───── Data to use

(* ===== verification/Start.v ===== *)
(** * Starting: main.rs

    The settings as the start reads them, the self-check, and the order in which
    the parts are started, up to the moment the listener takes over.  clap, the
    network's forwarder and the accept loop are not modelled: the command line is
    a record, a production build's own settings those of [Testing::production]. *)
From S2P Require Import Prelude Text Http Backend Attestation Anchor Policy Attest Nsm Ber Keys Boot Notify Settings Sandbox Acme.

(** ** Settings *)
Definition GUEST_OBJECT : string := "guest/guest.wasm".
Definition GUEST_LOG_STREAM : string := "guest".
Definition KMS_ENVIRONMENT : string := "production".
Definition DEFAULT_PTP_DEVICE : string := "/dev/ptp0".
(** What only a testing build can set. *)
Record Testing := {
  master_key_source : MasterKeySourceKind; t_master_key : option string; receipt_trust : ReceiptTrust;
  clock_source : ClockSource; ptp_device : string; random_source : RandomSource; t_access_key_id : option string;
  t_secret_access_key : option string; acme_directory : option string; t_acme_ca : option bytes;
  acme_contacts : list string; guest_log_endpoint : option string; push_endpoint : option string }.
Definition production : Testing :=
  {| master_key_source := KmsKind; t_master_key := None; receipt_trust := Required; clock_source := Clock_ptp;
     ptp_device := DEFAULT_PTP_DEVICE; random_source := Random_nsm; t_access_key_id := None; t_secret_access_key := None;
     acme_directory := None; t_acme_ca := None; acme_contacts := []; guest_log_endpoint := None; push_endpoint := None |}.
Record Cli := {
  cli_roots_bucket : string; cli_bucket_prefix : string; cli_fs_id : string; cli_min_root_seq : option Z;
  root_retention_secs : Z; region : string; cli_kms_key_id : option string; master_key_parameter : option string;
  tls_domains : list string; webauthn_rp_id : option string; webauthn_allowed_origins : list string;
  push_app_id : option string; guest_log_group : option string; self_check : bool; testing : Testing;
  guest_args : list string }.
(** Empty is unset. *)
Definition nonempty (value : option string) : option string :=
  v ← value; let v := trim v in if decide (v = "") then None else Some v.
Record NotifySettings := { ns_app_id : string; ns_endpoint : option string }.
Definition notify_settings (c : Cli) : result string (option NotifySettings) :=
  match nonempty (push_app_id c), nonempty (push_endpoint (testing c)) with
  | None, None => Ok None
  | None, Some _ => Err "--push-endpoint was given without --push-app-id"
  | Some app_id, endpoint =>
      _ ← check (valid_app_id app_id) "--push-app-id must be the application's id, 1-64 letters and digits";
      Ok (Some {| ns_app_id := app_id; ns_endpoint := endpoint |})
  end.
Record CloudWatchConfig := { log_group : string; log_stream : string; cw_region : string; cw_endpoint : option string }.
Definition guest_log_config (c : Cli) : option CloudWatchConfig :=
  (λ g, {| log_group := g; log_stream := GUEST_LOG_STREAM; cw_region := region c; cw_endpoint := guest_log_endpoint (testing c) |})
    <$> nonempty (guest_log_group c).
Definition mount_config (c : Cli) : result text_error MountConfig :=
  id ← parse_fs_id (cli_fs_id c);
  Ok {| roots_bucket := cli_roots_bucket c; bucket_prefix := cli_bucket_prefix c; fs_id := id;
        min_root_seq := cli_min_root_seq c; root_retention := root_retention_secs c |}.
Definition master_key_config (c : Cli) : result text_error MasterKeyConfig :=
  id ← parse_fs_id (cli_fs_id c);
  Ok {| mk_kind := master_key_source (testing c); master_key := t_master_key (testing c); kms_key_id := cli_kms_key_id c;
        mk_parameter := master_key_parameter c; mk_environment := KMS_ENVIRONMENT; mk_fs_id := id;
        access_key_id := t_access_key_id (testing c); secret_access_key := t_secret_access_key (testing c) |}.
Definition acme_config (c : Cli) : AcmeConfig :=
  {| domains := tls_domains c; contacts := acme_contacts (testing c); directory := acme_directory (testing c);
     directory_ca := t_acme_ca (testing c); acme_prefix := cli_bucket_prefix c |}.
(** The relying party that assertions are checked for, and its origins. *)
Record RelyingParty := { rp_id : string; rp_origin : string; allowed_origins : list string }.
Definition authentication (c : Cli) : result string (option RelyingParty) :=
  let allowed := filter (λ o, o ≠ "") (trim <$> webauthn_allowed_origins c) in
  match nonempty (webauthn_rp_id c) with
  | Some id => Ok (Some {| rp_id := id; rp_origin := "https://" +:+ id; allowed_origins := allowed |})
  | None =>
      _ ← check (bool_decide (allowed = [])) "--webauthn-allowed-origin was given without --webauthn-rp-id";
      Ok None
  end.
(** [u8::try_from(code).unwrap_or(1)]. *)
Definition process_exit_code (code : Z) : Z := if (0 <=? code) && (code <? 256) then code else 1.
(** flag.rs *)
Definition parse_bool_flag (s : string) : result string bool :=
  let s := to_ascii_lowercase (trim s) in
  if decide (s ∈ ["1"; "true"; "yes"; "on"]) then Ok true
  else if decide (s ∈ [""; "0"; "false"; "no"; "off"]) then Ok false
  else Err "expected a boolean (1/0, true/false, yes/no, on/off)".

(** ** The self-check *)
Section check.
Context `{Clocks D}.
(** Readings of a clock, none before the one it follows. *)
Fixpoint clock_check (n : nat) (c : TrustedClock) (previous : option Z) : M D string () :=
  match n with
  | O => mret ()
  | S n =>
      now ← clock_now c;
      _ ← ensure (match previous with Some p => p <=? now | None => true end) "clock went backwards";
      clock_check n c (Some now)
  end.
Definition count (x : byte) (b : bytes) : Z := Z.of_nat (length (filter (λ y, y = x) b)).
(** The highest count of a byte. *)
Definition peak (b : bytes) : Z := foldr (λ x m, Z.max (count x b) m) 0 b.
Definition entropy_check `{Nsm D} : M D string () :=
  first ← get_random 64;
  second ← get_random 64;
  _ ← ensure (negb (forallb (λ x, bool_decide (x = Byte.x00)) first)) "entropy source returned all zeros";
  _ ← ensure (negb (forallb (λ x, bool_decide (Some x = head first)) first)) "entropy source returned a constant byte";
  _ ← ensure (negb (bool_decide (first = second))) "two draws returned identical bytes";
  bulk ← get_random 4096;
  ensure (peak bulk <=? 80) "byte histogram peaks; the source looks stuck".
End check.

(** ** The order of the parts *)
Section start.
Context `{Blake3, Ed25519, !Ed25519Seed, Hkdf, Roots B, Host D, Nsm D, Aws D, JsonText, Cms, RecipientCrypto, Base64Encode}.
Context `{X509, Coset, Base64Standard, !Codec Value, Sha256, !Sha384, !Pem} (AWS_NITRO_ROOT_G1_PEM : bytes).
(** [RecipientKey::generate]; what the kernel draws, and whether it logs an import. *)
Context (generate : M D string RecipientKey) (guid : Z) (log : bool).
(** The object at [GUEST_OBJECT], as [fetch_guest] reads it; whether a root can be
    trusted; what the log stream's probe says: it is not asked, it answers, it
    refuses for good, or it may answer later. *)
Context (fetch_guest : string → M (World B) anchor_error bytes) (root_ok : bytes → bool).
Inductive log_probe := No_client | Opened | Definitive (why : string) | Unreachable.
Context (probe : CloudWatchConfig → log_probe).
Notation op := (M (Machine B D) anchor_error).
Definition hoist_text {A} (r : result text_error A) : op A :=
  lift (map_err (λ e, match e with Keys.Refused why => Bail why | Panicked => Bail "panicked" end) r).
(** What is handed to [serve_component]. *)
Record Started := {
  component : bytes; source : KeySource; booted : Booted; settings : list (string * string); order : Order;
  relying_party : option RelyingParty; shipped : bool; notify : option NotifySettings }.
(** Guest output goes beyond the console unless nothing is configured or no
    client could be built; a destination that refuses stops the start. *)
Definition guest_logs (c : Cli) : result string bool :=
  match guest_log_config c with
  | None => Ok false
  | Some config =>
      match probe config with
      | No_client => Ok false
      | Opened | Unreachable => Ok true
      | Definitive _ => Err "guest logging is configured but that destination refused us"
      end
  end.
(** [boot(.., &keys, ..)]: every secret is of the source given. *)
Definition boot_with (keys : KeySource) (c : MountConfig) (b : BootConfig) : op Booted :=
  let keys := source_of generate keys in boot AWS_NITRO_ROOT_G1_PEM guid log c b.
(** [run], from the network's being up to the listener: the key source is chosen,
    not asked, before the guest is measured. *)
Definition start_up (c : Cli) : op Started :=
  keys ← hoist_text (k ← master_key_config c; open_key_source k);
  mount ← hoist_text (mount_config c);
  component ← Boot.on_world (fetch_guest GUEST_OBJECT);
  _ ← on_device (measure_guest component);
  booted ← boot_with keys mount {| bc_trust := receipt_trust (testing c); bc_disk := Parent |};
  env ← hoist (from_guest component);
  acme ← hoist (start root_ok (acme_config c));
  rp ← hoist (authentication c);
  logs ← hoist (guest_logs c);
  notify ← hoist (notify_settings c);
  mret {| component := component; source := keys; booted := booted; settings := env; order := acme;
          relying_party := rp; shipped := logs; notify := notify |}.
End start.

──────────

Task requirements: Reproduce exactly the section above that begins at the line containing "cli_roots_bucket : string;" and ends at the line containing "None => Ok None", leaving out all other lines.

Output for this task:
  cli_roots_bucket : string; cli_bucket_prefix : string; cli_fs_id : string; cli_min_root_seq : option Z;
  root_retention_secs : Z; region : string; cli_kms_key_id : option string; master_key_parameter : option string;
  tls_domains : list string; webauthn_rp_id : option string; webauthn_allowed_origins : list string;
  push_app_id : option string; guest_log_group : option string; self_check : bool; testing : Testing;
  guest_args : list string }.
(** Empty is unset. *)
Definition nonempty (value : option string) : option string :=
  v ← value; let v := trim v in if decide (v = "") then None else Some v.
Record NotifySettings := { ns_app_id : string; ns_endpoint : option string }.
Definition notify_settings (c : Cli) : result string (option NotifySettings) :=
  match nonempty (push_app_id c), nonempty (push_endpoint (testing c)) with
  | None, None => Ok None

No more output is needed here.